APOSENTADORIA RURAL: EMPREGADO, SEGURADO ESPECIAL E TRABALHADOR INFORMAL

A aposentadoria por idade do trabalhador rural acontece mais cedo:

60 anos para o homem e 55 anos para a mulher,

explica o advogado Hilário Bocchi Neto, especialista em previdência

na firma Bocchi Advogados Associados.


Assista o vídeo: aposentadoria por idade

NOVIDADE

A novidade da decisão proferida pelo Tribunal Federal de São Paulo é que o caráter protetivo da previdência social também deve assegurar a aposentadoria por idade para o trabalhador rural informal, o chamado boia-fria.


HISTÓRIA DO CASO

A Justiça do interior de São Paulo havia julgado o pedido improcedente sob o fundamento de não ficar comprovado o trabalho no campo no período alegado.
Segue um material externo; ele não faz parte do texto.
Lemma GetPage_record_partial (name : string) (w : World) :
  subsequence (fst (fst (GetPage_record scan_tags name w)))
    (select_tags scan_tags name (db w)).
Proof.
  unfold GetPage_record. rewrite (bind_run _ _ _ _ _ (db_call_eq w)).
  destruct (fault w (calls w)) as [code|]; cbn [option_map].
  - constructor.
  - rewrite (bind_run _ _ _ _ _ (db_call_eq _)).
    destruct (fault (after_call (db w) w) (calls (after_call (db w) w)));
      cbn [option_map].
    + constructor.
    + rewrite (bind_run _ _ _ _ _ (eq_refl : get_db _ = (_, _))).
      apply GetPage_tags_partial.
Qed.

Lemma GetPage_rows_partial (names : list string) (w : World) :
  subsequence (map Repository_Repository (fst (GetPage_rows scan_tags names w)))
    names
  /\ Forall
       (fun rec =>
          subsequence (Repository_Tags rec)
            (select_tags scan_tags (Repository_Repository rec) (db w)))
       (fst (GetPage_rows scan_tags names w)).
Proof.
  revert w. induction names as [|name names IH]; intros w.
  - split; constructor.
  - cbn [GetPage_rows]. rewrite (bind_run _ _ _ _ _ (db_call_eq w)).
    destruct (fault w (calls w)) as [code|]; cbn [option_map].
    + split; constructor.
    + unfold bind.
      pose proof (GetPage_record_partial name (after_call (db w) w)) as P.
      pose proof (GetPage_record_reads name (after_call (db w) w)) as R.
      destruct (GetPage_record scan_tags name (after_call (db w) w))
        as [record w2].
      cbn [fst snd db after_call] in P, R. specialize (IH w2).
      destruct R as (Hdb & _). cbn [db after_call] in Hdb. rewrite Hdb in IH.
      destruct (GetPage_rows scan_tags names w2) as [records w3].
      cbn [fst] in IH. destruct IH as [IHn IHt].
      destruct (snd record); cbn [fst map].
      * split; [constructor; exact IHn|exact IHt].
      * split; [constructor; exact IHn|].
        constructor; [exact P|exact IHt].
Qed.

Lemma GetPage_partial (args : QueryArgs) (w : World) :
  let page := fst (fst (GetPage scan_repositories scan_tags args w)) in
  subsequence (map Repository_Repository page)
    (select_repositories scan_repositories (prepare args) (db w))
  /\ Forall
       (fun rec =>
          subsequence (Repository_Tags rec)
            (select_tags scan_tags (Repository_Repository rec) (db w)))
       page.
Proof.
  cbv zeta. rewrite GetPage_eq.
  destruct (fault w (calls w)); [split; constructor|].
  destruct (fault w (S (calls w))); [split; constructor|].
  cbv zeta. cbn [fst].
  exact (GetPage_rows_partial _ (after_call (db w) (after_call (db w) w))).
Qed.

Lemma In_window {A : Type} (n k : nat) (l : list A) (x : A) :
  In x (firstn n (skipn k l)) -> In x l.
Proof.
  intros H.
  rewrite <- (firstn_skipn k l). apply in_or_app. right.
  rewrite <- (firstn_skipn n (skipn k l)). apply in_or_app. left. exact H.
Qed.

(** C2, as the code has it.  Take an engine that carries the calls out, a
    catalog whose repository names hold no NUL byte, and a non-empty keyword
    of plain characters (ASCII bytes other than NUL, [%] and [_]) that fits
    the engine's pattern length.  The listing returns the page (limit and
    offset after [prepare]) of the repositories whose name contains the
    keyword up to the case of ASCII letters: every listed name is such a
    repository, and when the offset is 0 and the matches fit in the limit
    every such repository is listed. *)
Theorem GetPage_keyword_filter (args : QueryArgs) (w : World) :
  fault_free w ->
  (forall name, In name (repository_names (db w)) -> has_byte zero name = false) ->
  Keyword args <> "" ->
  plain_keyword (Keyword args) = true ->
  Z.of_nat (String.length (Keyword args)) + 2 <= max_like_pattern_length ->
  let listed :=
    map Repository_Repository
      (fst (fst (GetPage scan_repositories scan_tags args w))) in
  let matching :=
    filter (fun name => Contains (fold_case name) (fold_case (Keyword args)))
      (map repositories_repository (scan_repositories (repositories (db w)))) in
  snd (fst (GetPage scan_repositories scan_tags args w)) = None
  /\ listed = firstn (Z.to_nat (Limit (prepare args)))
                (skipn (Z.to_nat (Skip (prepare args))) matching)
  /\ (forall name, In name listed ->
        In name (repository_names (db w))
        /\ Contains (fold_case name) (fold_case (Keyword args)) = true)
  /\ (Skip args <= 0 ->
      Z.of_nat (List.length matching) <= Limit (prepare args) ->
      forall name,
        In name (repository_names (db w)) ->
        Contains (fold_case name) (fold_case (Keyword args)) = true ->
        In name listed).
Proof.
  intros Hf Hnul Hne Hplain Hlen. cbv zeta.
  destruct (GetPage_names args w Hf) as [Herr Hnames].
  assert (Hsel :
    select_repositories scan_repositories (prepare args) (db w)
    = firstn (Z.to_nat (Limit (prepare args)))
        (skipn (Z.to_nat (Skip (prepare args)))
           (filter (fun name => Contains (fold_case name)
                                  (fold_case (Keyword args)))
              (map repositories_repository
                 (scan_repositories (repositories (db w))))))).
  { unfold select_repositories.
    destruct (prepare_fields args) as (Hk & _ & _). rewrite Hk.
    replace (0 <? String.length (Keyword args))%nat with true.
    2:{ symmetry. apply Nat.ltb_lt.
        destruct (Keyword args); [contradiction|simpl; lia]. }
    change ("%" ++ Keyword args ++ "%")%string
      with (String percent (Keyword args ++ String percent "")).
    rewrite where_like_filter.
    2:{ cbn [String.length]. rewrite length_append. cbn [String.length]. lia. }
    f_equal. f_equal. apply filter_ext_in. intros name Hin.
    rewrite like_contains by assumption.
    rewrite c_string_without_nul; [reflexivity|].
    apply Hnul. unfold repository_names.
    eapply Permutation_in; [|exact Hin].
    apply Permutation_map, scan_repositories_perm. }
  rewrite Hnames, Hsel.
  split; [exact Herr|]. split; [reflexivity|]. split.
  - intros name Hin. apply In_window in Hin. apply filter_In in Hin.
    destruct Hin as [Hin Hc]. split; [|exact Hc].
    unfold repository_names.
    eapply Permutation_in; [|exact Hin].
    apply Permutation_map, scan_repositories_perm.
  - intros Hskip Hfit name Hin Hc.
    destruct (prepare_fields args) as (_ & Hs & _). rewrite Hs.
    replace (Z.to_nat (if Skip args <? 0 then 0 else Skip args)) with 0%nat
      by (destruct (Skip args <? 0); lia).
    cbn [skipn]. rewrite firstn_all2 by lia.
    apply filter_In. split; [|exact Hc].
    eapply Permutation_in; [|exact Hin].
    apply Permutation_sym, Permutation_map, scan_repositories_perm.
Qed.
O trabalhador recorreu ao Tribunal argumentando que juntou aos autos provas que confirmam o direito ao benefício.

Ao analisar o processo, o relator ponderou que o Superior Tribunal de Justiça (STJ) firmou entendimento no sentido de que só a prova testemunhal é insuficiente para a comprovação de atividade rurícola.


PROVA DOCUMENTAL

Entretanto, documentos juntados aos autos demonstram início razoável de prova material de histórico do homem no campo. Entre eles, estão o livro de matrícula escolar com anotação da profissão de trabalhador rural do pai e O contrato de venda e compra em nome do boia-fria, qualificado como lavrador.

“Testemunhas ouvidas em Juízo afirmam que conhecem o autor há mais de 30 anos, que ele sempre trabalhou na roça, como boia-fria, e nunca trabalhou na cidade”, acrescentou o relator.


DECISÃO DA JUSTIÇA

O magistrado citou jurisprudência e destacou que a previdência social tem caráter protetivo. Com isso, não se pode exigir contribuição previdenciária do trabalhador do campo quando suas atividades são desenvolvidas de maneira informal.

“O ‘boia-fria’ deve ser equiparado ao empregado rural, uma vez que enquadrá-lo na condição de contribuinte individual seria imputar-lhe a responsabilidade conferida aos empregadores, os quais são responsáveis pelo recolhimento daqueles que lhe prestam serviços”, finalizou.

Assim, o relator determinou ao INSS conceder aposentadoria rural por idade ao trabalhador, a partir de 13/5/2019, data do requerimento administrativo.